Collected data

Lemma set_exit_kept i e f (s : chs) : child_ok (channels s) e -> child_pid e <> -1 -> exists s', set_session_exit e f s = Ok s' /\ session_kept i s s'.
Proof.
  intros [->|(j & d & ds & -> & _ & Hj & Ht & Hd)] He; [done|]. unfold set_session_exit. cbn [child_chansess].
  assert (Hat : at_session j d ds s) by done. destruct (at_session_of _ _ _ _ Hat) as [-> Hch]. cbn [obind]. unfold put_chansess. rewrite Hch. cbn [obind].
  eexists. split; [done|]. split; [done|]. split; [done|]. intros c cs (Hc & Hct & Hcd). cbn. apply lookup_lt_Some in Hc as Hlt.
  destruct (decide (i = j)) as [->|Hne].
  - rewrite Hc in Hj. injection Hj as ->. rewrite Hcd in Hd. injection Hd as ->. eexists. split; [|shelve]. split; [by apply list_lookup_insert_eq|done].
    Unshelve. done.
  - exists cs. split; [|done]. split; [|done]. cbn. rewrite list_lookup_insert_ne, Hc by done. do 2 f_equal. destruct c; cbn in *; by subst.
Qed.

Lemma take_lastexit_kept i (s : chs) : procs_ok None (channels s) (childpids s) (lastexit s) -> exists s', take_lastexit s = Ok s' /\ session_kept i s s'.
Proof.
  intros Hp. unfold take_lastexit. pose proof (session_kept_refl i s). destruct (Z.eqb_spec (exitpid (lastexit s)) (-1)) as [|Hn]; [by exists s|].
  destruct (find_child _ _) as [e|] eqn:E; [|by exists s]. apply find_child_some in E as [He Hen].
  destruct (set_exit_kept i e (fun _ => lastexit s) s (pk_children _ _ _ _ Hp _ He) ltac:(congruence)) as (s1 & -> & Hk).
  cbn [obind]. by eexists.
Qed.

(** [noptycommand] of a session without a process, on any channel. *)
Lemma nopty_starts i c cs (s : chs) : procs_ok None (channels s) (childpids s) (lastexit s) -> typed c -> at_session i c cs s -> pid cs = 0 ->
  (forall run, exists wfd rfd efd n w, spawn_command run (world s) = (Some (wfd, rfd, efd, n), w) /\ 0 <= rfd) ->
  exists s' c' cs', noptycommand cf pass_on_env i s = Ok (true, s') /\ ses s' = ses s /\ at_session i c' cs' s' /\
    sent_close c' = sent_close c /\ 0 <= readfd c' /\ 0 < pid cs' /\ exists child, forked (world s') = forked (world s) ++ [child].
Proof.
  intros Hp Hty Hat H0 Hspawn. unfold noptycommand. destruct (at_session_of _ _ _ _ Hat) as [-> Hch]. cbn [obind].
  destruct (Hspawn (execchild cf pass_on_env cs (ses s))) as (wfd & rfd & efd & n & w & E & Hrfd). rewrite E.
  apply spawn_forks in E as Hfork. apply spawn_pid in E as Hn. change (chan i (with_world w s)) with (chan i s). rewrite Hch. cbn [obind].
  destruct Hat as (Hc & Ht & Hd). apply lookup_lt_Some in Hc as Hlt.
  set (c1 := with_ctypedata (Some (with_pid n cs)) _). set (s1 := addchildpid i n _).
  assert (Hty1 : typed c1) by (intros Hs; destruct (Hty Hs) as (? & ? & cs0 & Hd0 & ?); split; [done|]; split; [done|]; exists (with_pid n cs); split; [done|]; by simplify_eq).
  pose proof (procs_start _ _ _ i c c1 cs (with_pid n cs) Hp Hc Ht eq_refl Hd H0 eq_refl Hn Hty1) as Hp1.
  destruct (take_lastexit_kept i s1 Hp1) as (s2 & -> & Hses & Hw & Hk). cbn [obind].
  destruct (Hk c1 (with_pid n cs)) as (cs2 & Hat2 & Hpid); [split; [subst s1; cbn; by apply list_lookup_insert_eq|done]|].
  eexists s2, _, cs2. split; [done|]. split; [done|]. split; [exact Hat2|]. split; [done|]. split; [done|]. rewrite Hpid, Hw. by split.
Qed.

(** ** The request *)

(** A session in a consistent table, whether or not its channel is closed. *)
Definition in_table (i : nat) (c : Channel) (cs : ChanSess) (s : chs) : Prop :=
  procs_ok None (channels s) (childpids s) (lastexit s) /\ at_session i c cs s.

Lemma in_table_typed i c cs s : in_table i c cs s -> typed c.
Proof. intros [Hp (Hc & _)]. by apply (pk_typed _ _ _ _ Hp i). Qed.

Lemma in_table_read i c cs (s s' : chs) : in_table i c cs s -> read_from s s' -> in_table i c cs s'.
Proof. intros H (pl & _ & ->). exact H. Qed.

Lemma in_table_put i c cs cs' (s : chs) : in_table i c cs s -> pid cs' = pid cs -> ses_exit cs' = ses_exit cs ->
  exists s', put_chansess i cs' s = Ok s' /\ in_table i (with_ctypedata (Some cs') c) cs' s' /\ ses s' = ses s /\ world s' = world s.
Proof.
  intros Hin Hpid Hx. pose proof (in_table_typed _ _ _ _ Hin) as Hty. destruct Hin as [Hp Hat]. destruct (at_session_of _ _ _ _ Hat) as [_ Hch].
  unfold put_chansess. rewrite Hch. cbn [obind]. eexists. split; [done|]. destruct Hat as (Hc & Ht & Hd). split; [|done]. split.
  - apply (procs_data None _ _ _ i c (with_ctypedata (Some cs') c) cs cs' Hp Hc eq_refl Hd eq_refl Hpid). intros Hs. destruct (Hty Hs) as (? & ? & cs0 & Hd0 & ?).
    split; [done|]. split; [done|]. exists cs'. split; [done|]. rewrite Hx. by simplify_eq.
  - split; [|done]. cbn. apply list_lookup_insert_eq. by eapply lookup_lt_Some.
Qed.

Lemma read_view (s s' : chs) : read_from s s' -> ss_sock_in (ses s') = ss_sock_in (ses s).
Proof. intros (pl & _ & ->). cbn. pose proof (ss_view_pl pl (ses s)) as H. unfold ss_view in H. congruence. Qed.

Lemma read_can_start (s s' : chs) : can_start s -> read_from s s' -> can_start s'.
Proof. intros [Ha Hs] Hf. pose proof (read_view _ _ Hf) as Hv. destruct (read_from_same _ _ Hf) as (_ & _ & Hw & _). split; rewrite ?Hv, Hw; done. Qed.

(** The command of the request, if there is to be one. *)
Lemma request_command_reads iscmd cs command rest (s : chs) : cmd cs = None -> zlen command <= MAX_CMD_LEN ->
  (iscmd = true -> reading (ssh_string command ++ rest) s) ->
  exists cs' s', (if iscmd : bool then request_command cf false cs s else Ok (true, cs, s)) = Ok (true, cs', s') /\
    pid cs' = pid cs /\ ses_exit cs' = ses_exit cs /\ term cs' = term cs /\ (s' = s \/ read_from s s').
Proof.
  intros Hcmd Hlen Hr. destruct iscmd; [|exists cs, s; split_and!; auto]. unfold request_command, pr_string. rewrite Hcmd.
  assert (Hstr : zlen command <= MAX_STRING_LEN) by (unfold MAX_STRING_LEN; lia).
  destruct (pr_takes _ _ _ rest s (takes_string command Hstr) (Hr eq_refl)) as (s1 & -> & _ & Hf). cbn [obind].
  rewrite (proj2 (Z.ltb_ge _ _)) by lia. cbn [obind negb]. eexists _, s1. split; [done|]. split_and!; try done. by right.
Qed.

Lemma forced_command_term key cs : term (take_forced_command opts key cs) = term cs.
Proof. unfold take_forced_command. destruct (forced_cmd opts); [done|]. by destruct (svr_pubkey_set_forced_command _ _ _). Qed.

Lemma connection_string_made cs (s : chs) : can_start s -> exists cs', make_connection_string cs (ses s) (world s) = Ok cs' /\
  pid cs' = pid cs /\ ses_exit cs' = ses_exit cs /\ term cs' = term cs.
Proof. intros [([[[a b] d] e] & Ha) _]. unfold make_connection_string. rewrite Ha. cbn [obind]. by eexists. Qed.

● INSTRUCTIONS FOR THE TASK: Every word in the records must appear in your copy exactly as it does above.

● RESULT OF THIS TASK:
Lemma set_exit_kept i e f (s : chs) : child_ok (channels s) e -> child_pid e <> -1 -> exists s', set_session_exit e f s = Ok s' /\ session_kept i s s'.
Proof.
  intros [->|(j & d & ds & -> & _ & Hj & Ht & Hd)] He; [done|]. unfold set_session_exit. cbn [child_chansess].
  assert (Hat : at_session j d ds s) by done. destruct (at_session_of _ _ _ _ Hat) as [-> Hch]. cbn [obind]. unfold put_chansess. rewrite Hch. cbn [obind].
  eexists. split; [done|]. split; [done|]. split; [done|]. intros c cs (Hc & Hct & Hcd). cbn. apply lookup_lt_Some in Hc as Hlt.
  destruct (decide (i = j)) as [->|Hne].
  - rewrite Hc in Hj. injection Hj as ->. rewrite Hcd in Hd. injection Hd as ->. eexists. split; [|shelve]. split; [by apply list_lookup_insert_eq|done].
    Unshelve. done.
  - exists cs. split; [|done]. split; [|done]. cbn. rewrite list_lookup_insert_ne, Hc by done. do 2 f_equal. destruct c; cbn in *; by subst.
Qed.

Lemma take_lastexit_kept i (s : chs) : procs_ok None (channels s) (childpids s) (lastexit s) -> exists s', take_lastexit s = Ok s' /\ session_kept i s s'.
Proof.
  intros Hp. unfold take_lastexit. pose proof (session_kept_refl i s). destruct (Z.eqb_spec (exitpid (lastexit s)) (-1)) as [|Hn]; [by exists s|].
  destruct (find_child _ _) as [e|] eqn:E; [|by exists s]. apply find_child_some in E as [He Hen].
  destruct (set_exit_kept i e (fun _ => lastexit s) s (pk_children _ _ _ _ Hp _ He) ltac:(congruence)) as (s1 & -> & Hk).
  cbn [obind]. by eexists.
Qed.

(** [noptycommand] of a session without a process, on any channel. *)
Lemma nopty_starts i c cs (s : chs) : procs_ok None (channels s) (childpids s) (lastexit s) -> typed c -> at_session i c cs s -> pid cs = 0 ->
  (forall run, exists wfd rfd efd n w, spawn_command run (world s) = (Some (wfd, rfd, efd, n), w) /\ 0 <= rfd) ->
  exists s' c' cs', noptycommand cf pass_on_env i s = Ok (true, s') /\ ses s' = ses s /\ at_session i c' cs' s' /\
    sent_close c' = sent_close c /\ 0 <= readfd c' /\ 0 < pid cs' /\ exists child, forked (world s') = forked (world s) ++ [child].
Proof.
  intros Hp Hty Hat H0 Hspawn. unfold noptycommand. destruct (at_session_of _ _ _ _ Hat) as [-> Hch]. cbn [obind].
  destruct (Hspawn (execchild cf pass_on_env cs (ses s))) as (wfd & rfd & efd & n & w & E & Hrfd). rewrite E.
  apply spawn_forks in E as Hfork. apply spawn_pid in E as Hn. change (chan i (with_world w s)) with (chan i s). rewrite Hch. cbn [obind].
  destruct Hat as (Hc & Ht & Hd). apply lookup_lt_Some in Hc as Hlt.
  set (c1 := with_ctypedata (Some (with_pid n cs)) _). set (s1 := addchildpid i n _).
  assert (Hty1 : typed c1) by (intros Hs; destruct (Hty Hs) as (? & ? & cs0 & Hd0 & ?); split; [done|]; split; [done|]; exists (with_pid n cs); split; [done|]; by simplify_eq).
  pose proof (procs_start _ _ _ i c c1 cs (with_pid n cs) Hp Hc Ht eq_refl Hd H0 eq_refl Hn Hty1) as Hp1.
  destruct (take_lastexit_kept i s1 Hp1) as (s2 & -> & Hses & Hw & Hk). cbn [obind].
  destruct (Hk c1 (with_pid n cs)) as (cs2 & Hat2 & Hpid); [split; [subst s1; cbn; by apply list_lookup_insert_eq|done]|].
  eexists s2, _, cs2. split; [done|]. split; [done|]. split; [exact Hat2|]. split; [done|]. split; [done|]. rewrite Hpid, Hw. by split.
Qed.

(** ** The request *)

(** A session in a consistent table, whether or not its channel is closed. *)
Definition in_table (i : nat) (c : Channel) (cs : ChanSess) (s : chs) : Prop :=
  procs_ok None (channels s) (childpids s) (lastexit s) /\ at_session i c cs s.

Lemma in_table_typed i c cs s : in_table i c cs s -> typed c.
Proof. intros [Hp (Hc & _)]. by apply (pk_typed _ _ _ _ Hp i). Qed.

Lemma in_table_read i c cs (s s' : chs) : in_table i c cs s -> read_from s s' -> in_table i c cs s'.
Proof. intros H (pl & _ & ->). exact H. Qed.

Lemma in_table_put i c cs cs' (s : chs) : in_table i c cs s -> pid cs' = pid cs -> ses_exit cs' = ses_exit cs ->
  exists s', put_chansess i cs' s = Ok s' /\ in_table i (with_ctypedata (Some cs') c) cs' s' /\ ses s' = ses s /\ world s' = world s.
Proof.
  intros Hin Hpid Hx. pose proof (in_table_typed _ _ _ _ Hin) as Hty. destruct Hin as [Hp Hat]. destruct (at_session_of _ _ _ _ Hat) as [_ Hch].
  unfold put_chansess. rewrite Hch. cbn [obind]. eexists. split; [done|]. destruct Hat as (Hc & Ht & Hd). split; [|done]. split.
  - apply (procs_data None _ _ _ i c (with_ctypedata (Some cs') c) cs cs' Hp Hc eq_refl Hd eq_refl Hpid). intros Hs. destruct (Hty Hs) as (? & ? & cs0 & Hd0 & ?).
    split; [done|]. split; [done|]. exists cs'. split; [done|]. rewrite Hx. by simplify_eq.
  - split; [|done]. cbn. apply list_lookup_insert_eq. by eapply lookup_lt_Some.
Qed.

Lemma read_view (s s' : chs) : read_from s s' -> ss_sock_in (ses s') = ss_sock_in (ses s).
Proof. intros (pl & _ & ->). cbn. pose proof (ss_view_pl pl (ses s)) as H. unfold ss_view in H. congruence. Qed.

Lemma read_can_start (s s' : chs) : can_start s -> read_from s s' -> can_start s'.
Proof. intros [Ha Hs] Hf. pose proof (read_view _ _ Hf) as Hv. destruct (read_from_same _ _ Hf) as (_ & _ & Hw & _). split; rewrite ?Hv, Hw; done. Qed.

(** The command of the request, if there is to be one. *)
Lemma request_command_reads iscmd cs command rest (s : chs) : cmd cs = None -> zlen command <= MAX_CMD_LEN ->
  (iscmd = true -> reading (ssh_string command ++ rest) s) ->
  exists cs' s', (if iscmd : bool then request_command cf false cs s else Ok (true, cs, s)) = Ok (true, cs', s') /\
    pid cs' = pid cs /\ ses_exit cs' = ses_exit cs /\ term cs' = term cs /\ (s' = s \/ read_from s s').
Proof.
  intros Hcmd Hlen Hr. destruct iscmd; [|exists cs, s; split_and!; auto]. unfold request_command, pr_string. rewrite Hcmd.
  assert (Hstr : zlen command <= MAX_STRING_LEN) by (unfold MAX_STRING_LEN; lia).
  destruct (pr_takes _ _ _ rest s (takes_string command Hstr) (Hr eq_refl)) as (s1 & -> & _ & Hf). cbn [obind].
  rewrite (proj2 (Z.ltb_ge _ _)) by lia. cbn [obind negb]. eexists _, s1. split; [done|]. split_and!; try done. by right.
Qed.

Lemma forced_command_term key cs : term (take_forced_command opts key cs) = term cs.
Proof. unfold take_forced_command. destruct (forced_cmd opts); [done|]. by destruct (svr_pubkey_set_forced_command _ _ _). Qed.

Lemma connection_string_made cs (s : chs) : can_start s -> exists cs', make_connection_string cs (ses s) (world s) = Ok cs' /\
  pid cs' = pid cs /\ ses_exit cs' = ses_exit cs /\ term cs' = term cs.
Proof. intros [([[[a b] d] e] & Ha) _]. unfold make_connection_string. rewrite Ha. cbn [obind]. by eexists. Qed.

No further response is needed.